Kate McKenna

Personal information
- Full name: Kate McKenna
- Born: 27 September 1989 (age 36) Dublin, Ireland
- Batting: Right-handed
- Bowling: Right-arm medium
- Role: Batter

International information
- National side: Ireland (2014);
- T20I debut (cap 30): 19 January 2014 v Pakistan
- Last T20I: 10 September 2014 v South Africa

Domestic team information
- 2015–2016: Typhoons

Career statistics
| Competition | WT20I | WLA | WT20 |
| Matches | 7 | 15 | 18 |
| Runs scored | 22 | 202 | 106 |
| Batting average | 11.00 | 18.36 | 21.20 |
| 100s/50s | 0/0 | 0/1 | 0/0 |
| Top score | 9* | 69* | 42 |
| Balls bowled | – | 48 | – |
| Wickets | – | 0 | – |
| Bowling average | – | – | – |
| 5 wickets in innings | – | 0 | – |
| 10 wickets in match | – | 0 | – |
| Best bowling | – | – | – |
| Catches/stumpings | 2/– | 4/– | 3/– |
- Source: CricketArchive, 28 May 2021

= Kate McKenna =

Irish cricketer and field hockey player

Kate McKenna (born 27 September 1989) is an Irish former cricketer who played as a right-handed batter.

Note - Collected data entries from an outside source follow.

(** 51 exchanges leave 50 entries. *)
Lemma history_capacity_witness :
  idle app0 /\ Forall successful (replicate 51 hello) /\ replicate 51 hello <> []
  /\ length (queryHistory (state
       (run (concat (map exchange_events (replicate 51 hello))) app0))) = 50%nat.
Proof.
  assert (H1 : idle app0) by (split; reflexivity).
  assert (H2 : Forall successful (replicate 51 hello))
    by (apply Forall_replicate, successful_hello).
  assert (H3 : replicate 51 hello <> []) by discriminate.
  split; [exact H1|]. split; [exact H2|]. split; [exact H3|].
  apply (history_capacity app0 (replicate 51 hello) H1 H2 H3).
  rewrite length_replicate. lia.
Defined.

(** *** Loading a malformed payload *)

(** C2, as amended.  What [loadHistory] does with a payload under the
    history key, from a component whose history is empty.  Text that is not
    JSON, or an array one of whose elements cannot be revived ([null], or a
    [timestamp] that cannot be converted to a primitive), gives the empty
    history and is removed from storage.  The empty string and JSON that is
    not an array give the empty history and stay in storage.  An array
    whose elements can all be revived stays in storage and gives one entry
    per element, unvalidated: the entry of an element carries under
    [timestamp] the [Date] made of the element's [timestamp], and the entry
    of an object has every other property of the object.  In every case the
    next append puts its entry in front of what was loaded, keeps the first
    50 and, when the browser accepts the write, replaces the stored
    payload. *)
Theorem load_malformed_payload s w saved :
  getItem history_key w = Some saved -> queryHistory s = [] ->
  let s' := (loadHistory s w).1 in
  let w' := (loadHistory s w).2 in
  (saved <> [] -> JSON_parse saved = None ->
     queryHistory s' = [] /\ getItem history_key w' = None)
  /\ (forall items item, JSON_parse saved = Some (JArr items) ->
     item ∈ items -> revivable item = false ->
     queryHistory s' = [] /\ getItem history_key w' = None)
  /\ (saved = [] -> queryHistory s' = [] /\ w' = w)
  /\ (forall v, JSON_parse saved = Some v -> is_array v = false ->
     queryHistory s' = [] /\ w' = w)
  /\ (forall items, JSON_parse saved = Some (JArr items) ->
     Forall (fun item => revivable item = true) items ->
     w' = w /\ length (queryHistory s') = length items
     /\ forall i item, items !! i = Some item ->
        exists o ts d,
          queryHistory s' !! i = Some o
          /\ get_prop item (js "timestamp") = Some ts
          /\ new_Date (date_heuristics w) ts = Some d
          /\ obj_get (js "timestamp") o = Some (VDate d)
          /\ forall members k, item = JObj members -> k <> js "timestamp" ->
             obj_get k o = VJson <$> obj_get k members)
  /\ (forall q r,
     let s'' := (saveToHistory (queryHistory s') q r s' w').1 in
     let w'' := (saveToHistory (queryHistory s') q r s' w').2 in
     (exists entry, queryHistory s'' = take 50 (entry :: queryHistory s')
        /\ obj_get (js "query") entry = Some (VJson q)
        /\ obj_get (js "response") entry = Some (VJson r))
     /\ (write_refused w (JSON_stringify (history_toJSON (queryHistory s''))) = false ->
         getItem history_key w''
         = Some (JSON_stringify (history_toJSON (queryHistory s''))))).
Proof.
  intros Hg Hq. cbv zeta.
  split; [|split; [|split; [|split; [|split]]]].
  - intros Hne Hp. rewrite (loadHistory_unparseable s w saved Hg Hne Hp).
    split; [done|apply getItem_removeItem].
  - intros items item Hp Hin Hr.
    rewrite (loadHistory_array s w saved items Hg Hp).
    pose proof (revive_revivable (date_heuristics w) item) as Hi.
    destruct (revive (date_heuristics w) item) as [e|o] eqn:E; [|congruence].
    destruct (revive_all_throws _ _ _ _ Hin E) as [e' ->].
    split; [done|apply getItem_removeItem].
  - intros ->. unfold loadHistory. rewrite Hg. done.
  - intros v Hp Ha. by rewrite (loadHistory_not_array s w saved v Hg Hp Ha).
  - intros items Hp Hn. rewrite (loadHistory_array s w saved items Hg Hp).
    destruct (revive_all (date_heuristics w) items) as [e|h] eqn:E.
    { apply revive_all_inl in E as (item & Hin & He).
      rewrite Forall_forall in Hn. specialize (Hn item Hin).
      pose proof (revive_revivable (date_heuristics w) item) as Hi.
      rewrite He in Hi. congruence. }
    apply revive_all_inr in E. cbn [fst snd queryHistory setQueryHistory].
    split; [done|]. split; [symmetry; by eapply Forall2_length|].
    intros i item Hi.
    destruct (Forall2_lookup_l _ _ _ _ _ E Hi) as (o & Ho & Hrev).
    apply revive_inr in Hrev as (ts & d & Hts & Hd & Hto & Hk).
    exists o, ts, d. repeat (split; [done|]).
    intros members k -> Hne. rewrite (Hk k Hne). apply obj_get_fmap.
  - intros q r. split.
    + rewrite saveToHistory_state. eexists. split; [reflexivity|]. done.
    + intros Hw. apply saveToHistory_persists.
      by rewrite loadHistory_write_refused.
Qed.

She appeared in 7 Twenty20 Internationals for Ireland in 2014. She played in the Super 3s for Typhoons.

==Field hockey==
In 2009–10, together with Cecelia and Isobel Joyce, Emer Lucey and Nicola Evans, McKenna was a member of the Railway Union team that won the Women's Irish Hockey League title.